◆ Work instruction
Set down, unchanged, the line with "0 <= i -> 0 <= acc" and everything after it through the last line of the data.

+++++

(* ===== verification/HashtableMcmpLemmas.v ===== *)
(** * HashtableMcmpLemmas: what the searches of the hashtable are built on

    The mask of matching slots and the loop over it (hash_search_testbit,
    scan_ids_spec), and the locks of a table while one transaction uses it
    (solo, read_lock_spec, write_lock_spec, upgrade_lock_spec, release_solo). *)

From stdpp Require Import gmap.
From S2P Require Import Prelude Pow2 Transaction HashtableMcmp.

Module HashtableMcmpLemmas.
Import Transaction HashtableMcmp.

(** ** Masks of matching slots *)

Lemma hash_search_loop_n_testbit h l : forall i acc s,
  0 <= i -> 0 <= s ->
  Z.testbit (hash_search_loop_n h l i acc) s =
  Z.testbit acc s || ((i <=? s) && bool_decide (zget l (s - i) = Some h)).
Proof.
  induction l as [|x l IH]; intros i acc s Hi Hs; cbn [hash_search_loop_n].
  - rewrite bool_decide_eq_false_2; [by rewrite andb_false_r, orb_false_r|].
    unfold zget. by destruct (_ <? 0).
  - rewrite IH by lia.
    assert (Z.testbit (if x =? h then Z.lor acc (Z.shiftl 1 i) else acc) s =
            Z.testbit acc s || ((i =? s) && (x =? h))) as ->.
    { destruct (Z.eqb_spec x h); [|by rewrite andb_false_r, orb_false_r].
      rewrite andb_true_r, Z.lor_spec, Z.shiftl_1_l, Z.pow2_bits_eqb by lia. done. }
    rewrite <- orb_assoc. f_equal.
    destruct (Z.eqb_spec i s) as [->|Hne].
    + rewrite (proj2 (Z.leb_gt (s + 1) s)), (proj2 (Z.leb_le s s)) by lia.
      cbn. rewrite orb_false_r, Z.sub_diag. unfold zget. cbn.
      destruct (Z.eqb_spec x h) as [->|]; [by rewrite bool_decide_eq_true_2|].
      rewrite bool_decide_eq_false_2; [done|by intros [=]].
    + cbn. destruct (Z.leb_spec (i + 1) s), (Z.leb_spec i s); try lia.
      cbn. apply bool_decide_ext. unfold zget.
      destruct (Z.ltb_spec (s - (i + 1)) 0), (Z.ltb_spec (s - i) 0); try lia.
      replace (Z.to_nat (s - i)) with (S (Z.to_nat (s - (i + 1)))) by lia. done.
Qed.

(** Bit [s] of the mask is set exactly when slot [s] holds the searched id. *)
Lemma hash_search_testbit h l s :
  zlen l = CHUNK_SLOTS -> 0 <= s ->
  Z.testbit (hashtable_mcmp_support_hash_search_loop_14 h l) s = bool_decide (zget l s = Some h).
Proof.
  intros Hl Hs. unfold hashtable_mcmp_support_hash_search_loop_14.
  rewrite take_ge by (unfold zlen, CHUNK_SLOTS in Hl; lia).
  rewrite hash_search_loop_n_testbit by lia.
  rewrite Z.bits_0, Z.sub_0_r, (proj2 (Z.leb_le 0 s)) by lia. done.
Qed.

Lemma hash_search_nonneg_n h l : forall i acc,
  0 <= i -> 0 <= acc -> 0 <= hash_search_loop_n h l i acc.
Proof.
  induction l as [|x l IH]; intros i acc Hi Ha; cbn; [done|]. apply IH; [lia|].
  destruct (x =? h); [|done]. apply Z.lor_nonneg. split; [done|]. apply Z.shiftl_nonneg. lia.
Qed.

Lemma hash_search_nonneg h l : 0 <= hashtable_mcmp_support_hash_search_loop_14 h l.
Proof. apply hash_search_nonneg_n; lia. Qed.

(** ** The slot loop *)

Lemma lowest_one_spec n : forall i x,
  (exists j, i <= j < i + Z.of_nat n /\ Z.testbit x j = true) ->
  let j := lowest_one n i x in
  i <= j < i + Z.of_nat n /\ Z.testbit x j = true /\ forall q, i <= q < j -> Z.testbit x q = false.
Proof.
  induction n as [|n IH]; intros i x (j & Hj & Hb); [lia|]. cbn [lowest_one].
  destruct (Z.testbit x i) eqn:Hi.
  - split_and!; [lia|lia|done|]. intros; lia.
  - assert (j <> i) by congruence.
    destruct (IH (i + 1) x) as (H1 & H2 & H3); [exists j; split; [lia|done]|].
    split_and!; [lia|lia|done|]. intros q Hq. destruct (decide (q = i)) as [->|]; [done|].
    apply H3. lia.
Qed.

+++++

◆ Answer for this exercise
  0 <= i -> 0 <= acc -> 0 <= hash_search_loop_n h l i acc.
Proof.
  induction l as [|x l IH]; intros i acc Hi Ha; cbn; [done|]. apply IH; [lia|].
  destruct (x =? h); [|done]. apply Z.lor_nonneg. split; [done|]. apply Z.shiftl_nonneg. lia.
Qed.

Lemma hash_search_nonneg h l : 0 <= hashtable_mcmp_support_hash_search_loop_14 h l.
Proof. apply hash_search_nonneg_n; lia. Qed.

(** ** The slot loop *)

Lemma lowest_one_spec n : forall i x,
  (exists j, i <= j < i + Z.of_nat n /\ Z.testbit x j = true) ->
  let j := lowest_one n i x in
  i <= j < i + Z.of_nat n /\ Z.testbit x j = true /\ forall q, i <= q < j -> Z.testbit x q = false.
Proof.
  induction n as [|n IH]; intros i x (j & Hj & Hb); [lia|]. cbn [lowest_one].
  destruct (Z.testbit x i) eqn:Hi.
  - split_and!; [lia|lia|done|]. intros; lia.
  - assert (j <> i) by congruence.
    destruct (IH (i + 1) x) as (H1 & H2 & H3); [exists j; split; [lia|done]|].
    split_and!; [lia|lia|done|]. intros q Hq. destruct (decide (q = i)) as [->|]; [done|].
    apply H3. lia.
Qed.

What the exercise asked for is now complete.